After a long wait, the Chinese edition of the Institute’s book Economic Reform in China: Problems and Prospects, based on a Cato conference held in Shanghai in 1988, was published by Fudan University Press in October. The English edition, coedited by Cato vice president for academic affairs James A. Dorn and Fudan’s Wang Xi and published by the University of Chicago Press and the Cato Institute, came out in 1990 and is now on sale for $5.00.
The Chinese‐language volume was delayed for more than five years because of official reaction to the pro‐democracy demonstrations in Tiananmen Square and because Milton Friedman, a contributor to the volume, had met with a former head of the Communist party who had fallen out of official favor. The way to publication was apparently cleared when Friedman returned to China in 1993 and visited with Jiang Zemin, the Communist party general secretary and president. That meeting was attended by Wang Xi and a former president of Fudan University, Xie Xide, who wrote the preface to the Chinese edition.

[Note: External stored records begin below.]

(** Sections.  [begin_section] raises [ValueError] while a section is open, or
    for the name of the main section, and [AssertionError] on a submodule; otherwise
    the section of every module of the package becomes the given one.
    [end_section] raises [AssertionError] on a submodule and [ValueError] for any
    name but that of the open section; otherwise the main section is current
    again, so that ending a section that was begun restores the package.  A call
    that raises changes nothing. *)
Theorem section_protocol (p : package T) (i : nat) (m : module_base) (s name : string) :
  reachable g p -> pk_modules p !! i = Some m -> section_is p s ->
  get_current_section i p = (p, Ok s)
  /\ (s <> "__main__" \/ name = "__main__" -> begin_section i name p = (p, Raise ValueError))
  /\ (s = "__main__" -> name <> "__main__" ->
      (i <> 0%nat -> begin_section i name p = (p, Raise AssertionError))
      /\ (i = 0%nat -> exists p', begin_section i name p = (p', Ok tt) /\ section_is p' name
          /\ end_section i name p' = (p, Ok tt)))
  /\ (i <> 0%nat -> end_section i name p = (p, Raise AssertionError))
  /\ (i = 0%nat -> s <> name -> end_section i name p = (p, Raise ValueError))
  /\ (i = 0%nat -> s = name -> exists p', end_section i name p = (p', Ok tt)
      /\ section_is p' "__main__").
Proof.
  intros Hr Hi (root&H0&<-). pose proof (reachable_tree g p Hr) as Ht.
  destruct (the_root p i m Ht Hi) as (root'&H0'&Hc&Hroot). rewrite H0 in H0'. injection H0' as <-.
  destruct (Hc i) as [Hcur|]; [|congruence].
  assert (forall b, begin_section i b p = if negb (String.eqb (mo_current_section root) "__main__")
    then (p, Raise ValueError) else if String.eqb b "__main__" then (p, Raise ValueError)
    else if bool_decide (i = 0%nat)
         then (set_modules (<[i := set_section b m]> (pk_modules p)) p, Ok tt)
         else (p, Raise AssertionError)) as Hb.
  { intros b. unfold begin_section, st_bind. rewrite Hcur.
    destruct (negb _); [done|]. destruct (String.eqb b _); [done|].
    unfold the_module, update_module, st_bind, st_assert, st_modify. rewrite Hi, Hroot.
    destruct (bool_decide _); [|done]. cbn. unfold the_module. by rewrite Hi. }
  assert (forall e, end_section i e p = if bool_decide (i = 0%nat)
    then if negb (String.eqb (mo_current_section m) e) then (p, Raise ValueError)
         else (set_modules (<[i := set_section "__main__" m]> (pk_modules p)) p, Ok tt)
    else (p, Raise AssertionError)) as He.
  { intros e. unfold end_section, st_bind, the_module, st_assert. rewrite Hi, Hroot.
    destruct (bool_decide (i = 0%nat)); [|done]. unfold st_ret.
    destruct (String.eqb (mo_current_section m) e); cbn [negb]; [|done].
    unfold update_module, the_module, st_bind, st_modify. by rewrite Hi. }
  split_and!; [done | ..].
  - intros H. rewrite Hb. destruct (String.eqb_spec (mo_current_section root) "__main__"); [|done].
    destruct (String.eqb_spec name "__main__"); [done|]. by destruct H.
  - intros Hs Hn. rewrite Hb, Hs. cbn [negb String.eqb].
    destruct (String.eqb_spec name "__main__"); [done|]. cbn.
    split; intros H; [by rewrite bool_decide_eq_false_2|]. rewrite bool_decide_eq_true_2 by done.
    subst i. rewrite H0 in Hi. injection Hi as <-. eexists. split; [reflexivity|].
    pose proof (lookup_lt_Some _ _ _ H0) as Hlt. split.
    + exists (set_section name root). split; [by apply list_lookup_insert_eq | done].
    + unfold end_section, update_module, the_module, st_bind, st_assert, st_modify.
      cbn [set_modules pk_modules]. rewrite list_lookup_insert_eq by done.
      change (is_root (set_section name root)) with (is_root root). rewrite Hroot.
      rewrite bool_decide_eq_true_2 by done. unfold st_ret. cbn [set_section mo_current_section].
      rewrite String.eqb_refl. cbn [negb set_modules pk_modules].
      rewrite list_lookup_insert_eq by done. rewrite list_insert_insert_eq. rewrite list_insert_id.
      * by destruct p.
      * rewrite H0. destruct root. cbn in Hs. by rewrite Hs.
  - intros H. by rewrite He, bool_decide_eq_false_2.
  - intros H Hne. rewrite He, bool_decide_eq_true_2 by done. subst i. rewrite H0 in Hi.
    injection Hi as <-. by destruct (String.eqb_spec (mo_current_section root) name).
  - intros -> <-. rewrite H0 in Hi. injection Hi as <-. rewrite He. cbn. rewrite String.eqb_refl.
    eexists. split; [reflexivity|]. exists (set_section "__main__" root).
    split; [|done]. apply list_lookup_insert_eq. by eapply lookup_lt_Some.
Qed.

Lemma ancestors_frames ms ms' i :
  map frame ms = map frame ms' -> ancestors ms i = ancestors ms' i.
Proof.
  intros Hf. unfold ancestors. assert (length ms = length ms') as ->.
  { apply (f_equal length) in Hf. by rewrite !length_map in Hf. }
  generalize (length ms') as n. intros n. revert i. induction n as [|n IH]; intros i; [done|].
  cbn. destruct (ms' !! i) as [m'|] eqn:E.
  - destruct (frame_lookup _ _ _ _ Hf E) as (m&->&Em). injection Em as -> _.
    destruct (mi_parent (mo_info m')); [by rewrite IH | done].
  - destruct (ms !! i) as [m|] eqn:E'; [|done].
    destruct (frame_lookup _ _ _ _ (eq_sym Hf) E') as (m'&Em&_). congruence.
Qed.

Lemma ancestors_known ms i j : j ∈ ancestors ms i -> is_Some (ms !! j).
Proof.
  unfold ancestors. generalize (length ms) as n. intros n. revert i.
  induction n as [|n IH]; intros i; cbn; [by intros ?%elem_of_nil|].
  destruct (ms !! i) as [m|] eqn:E; [|by intros ?%elem_of_nil].
  intros [->|Hj]%elem_of_cons; [by eexists|].
  destruct (mi_parent (mo_info m)); [by eapply IH | by apply elem_of_nil in Hj].
Qed.

(** What the dictionary of module [j] says. *)
Definition type_of (p : package T) (j : nat) (key : string) : option type_ref :=
  pk_modules p !! j ≫= fun m => ct_types (mo_contents m) !! key.

Lemma set_type_spec (p : package T) (i : nat) (name : string) (r : type_ref) :
  is_Some (pk_modules p !! i) ->
  exists p', update_module i (set_type name r) p = (p', Ok tt)
    /\ map frame (pk_modules p) = map frame (pk_modules p')
    /\ forall j key, type_of p' j key
         = if bool_decide (j = i /\ key = name) then Some r else type_of p j key.
Proof.
  intros [m Hi]. unfold update_module, the_module, st_bind, st_modify. rewrite Hi.
  eexists. split; [reflexivity|]. split.
  { symmetry. etransitivity; [apply list_fmap_insert|]. apply list_insert_id.
    by rewrite list_lookup_fmap, Hi. }
  intros j key. unfold type_of. cbn [set_modules pk_modules].
  destruct (decide (j = i)) as [->|Hne].
  - rewrite list_lookup_insert_eq by (by eapply lookup_lt_Some). rewrite Hi. cbn.
    destruct (decide (key = name)) as [->|Hk].
    + rewrite lookup_insert_eq, bool_decide_eq_true_2; [done | by split].
    + rewrite lookup_insert_ne by done. rewrite bool_decide_eq_false_2; [done|]. by intros [_ ?].
  - rewrite list_lookup_insert_ne by done. rewrite bool_decide_eq_false_2; [done|]. by intros [? _].
Qed.

Lemma frames_some (p p' : package T) j : map frame (pk_modules p) = map frame (pk_modules p') ->
  is_Some (pk_modules p !! j) -> is_Some (pk_modules p' !! j).
Proof.
  intros Hf [m Hj]. destruct (frame_lookup _ _ _ _ (eq_sym Hf) Hj) as (m'&->&_). by eexists.
Qed.

Lemma set_types_spec (name : string) (r : type_ref) l : forall p : package T,
  Forall (fun j => is_Some (pk_modules p !! j)) l ->
  exists p', st_iter (fun j => update_module j (set_type name r)) l p = (p', Ok tt)
    /\ map frame (pk_modules p) = map frame (pk_modules p')
    /\ forall j key, type_of p' j key
         = if bool_decide (j ∈ l /\ key = name) then Some r else type_of p j key.
Proof.
  induction l as [|i l IH]; intros p Hl.
  { exists p. split_and!; [done..|]. intros j key. rewrite bool_decide_eq_false_2; [done|].
    intros [H _]. by apply elem_of_nil in H. }
  inversion Hl as [|? ? Hi Hl']; subst.
  destruct (set_type_spec p i name r Hi) as (p1&E1&F1&T1).
  destruct (IH p1) as (p2&E2&F2&T2).
  { eapply Forall_impl; [exact Hl'|]. intros j. by apply frames_some. }
  exists p2. split_and!; [cbn; unfold st_bind; by rewrite E1 | congruence |].
  intros j key. rewrite T2, T1. repeat case_bool_decide; try done; exfalso; set_solver.
Qed.

(** Looking types up.  [register_type] makes the wrapper known under its name in
    the module it belongs to, and under its full name in that module and in all
    those it is in, up to the root; an empty or missing name is left out, and
    every other entry of every module stays as it is. *)
Theorem register_type_spec (p : package T) (i : nat) (m : module_base)
    (name full_name : option string) (r : type_ref) :
  reachable g p -> pk_modules p !! i = Some m ->
  exists p', register_type i name full_name r p = (p', Ok tt)
    /\ forall j key, type_of p' j key =
         if bool_decide ((truthy name = true /\ j = i /\ Some key = name)
                         \/ (truthy full_name = true /\ j ∈ ancestors (pk_modules p) i
                             /\ Some key = full_name))
         then Some r else type_of p j key.
Proof.
  intros Hr Hi. pose proof (reachable_tree g p Hr) as Ht.
  assert (exists p1, st_when (truthy name) (update_module i (set_type (default EmptyString name) r)) p
      = (p1, Ok tt) /\ map frame (pk_modules p) = map frame (pk_modules p1)
      /\ forall j key, type_of p1 j key
         = if bool_decide (truthy name = true /\ j = i /\ Some key = name) then Some r
           else type_of p j key) as (p1&E1&F1&T1).
  { destruct (truthy name) eqn:En; cbn [st_when].
    - destruct name as [n|]; [|discriminate]. cbn [default].
      destruct (set_type_spec p i n r (ex_intro _ m Hi)) as (p1&E1&F1&T1). exists p1.
      split_and!; [done..|]. intros j key. rewrite T1. apply (f_equal (fun b : bool => if b then _ else _)).
      apply bool_decide_ext. split; [by intros [-> ->] | by intros (_&->&[= ->])].
    - exists p. split_and!; [done..|]. intros j key. rewrite bool_decide_eq_false_2; [done|].
      by intros [? _]. }
  unfold register_type. rewrite (st_bind_run _ _ _ _ _ E1).
  pose proof (ancestors_frames _ _ i F1) as Ha.
  destruct (truthy full_name) eqn:Ef; cbn [st_when].
  - destruct full_name as [fn|]; [|discriminate]. cbn [default].
    unfold st_bind at 1, st_get. rewrite <- Ha.
    destruct (set_types_spec fn r (ancestors (pk_modules p) i) p1) as (p2&E2&F2&T2).
    { apply Forall_forall. intros j Hj. apply (frames_some p p1 j F1). by eapply ancestors_known. }
    exists p2. split; [exact E2|]. intros j key. rewrite T2, T1.
    repeat case_bool_decide; try done; exfalso; naive_solver.
  - exists p1. split; [done|]. intros j key. rewrite T1.
    repeat case_bool_decide; try done; exfalso; naive_solver.
Qed.
End correctness.

(** ** Examples *)

(** [foo] with submodules [foo.a], [foo.a.b] and [foo.a_b] *)
Definition example_a : package unit :=
  (ModuleBase_init "a" (Some 0%nat) None (Some "a") example_root).1.
Definition example_a_b : package unit :=
  (ModuleBase_init "b" (Some 1%nat) None (Some "b") example_a).1.
Definition example_package : package unit :=
  (ModuleBase_init "a_b" (Some 0%nat) None (Some "a_b") example_a_b).1.

Lemma example_reachable : reachable default_settings example_package.
Proof.
  assert (reachable default_settings example_root) as H0 by apply ReachRoot.
  assert (reachable default_settings example_a) as H1 by (eapply ReachStep, StepSubModule; exact H0).
  assert (reachable default_settings example_a_b) as H2 by (eapply ReachStep, StepSubModule; exact H1).
  eapply ReachStep, StepSubModule. exact H2.
Qed.

Definition example_module (i : nat) : module_base :=
  default (ModuleBase (ModuleInfo EmptyString None None None EmptyString EmptyString EmptyString 0 0 0)
             empty_contents id EmptyString false)
    (pk_modules example_package !! i).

In his foreword, Dorn, who recently returned from China where he was a guest lecturer at Fudan University, writes, “While the prospects for China’s future development are bright, there are also problems. Foremost among these are the need to eliminate corruption and reduce uncertainty by establishing a rule of law, the need to increase the security of property rights, the need to restrain government spending on inefficient state enterprises, the need to control inflation, and the need to create a modern system of banking and finance.”
Wang Xi adds in his foreword, “Although we may not agree with all of the views expressed by the Western scholars in this volume, nevertheless, many of the analyses contained in their papers are worth studying and taking into serious consideration.”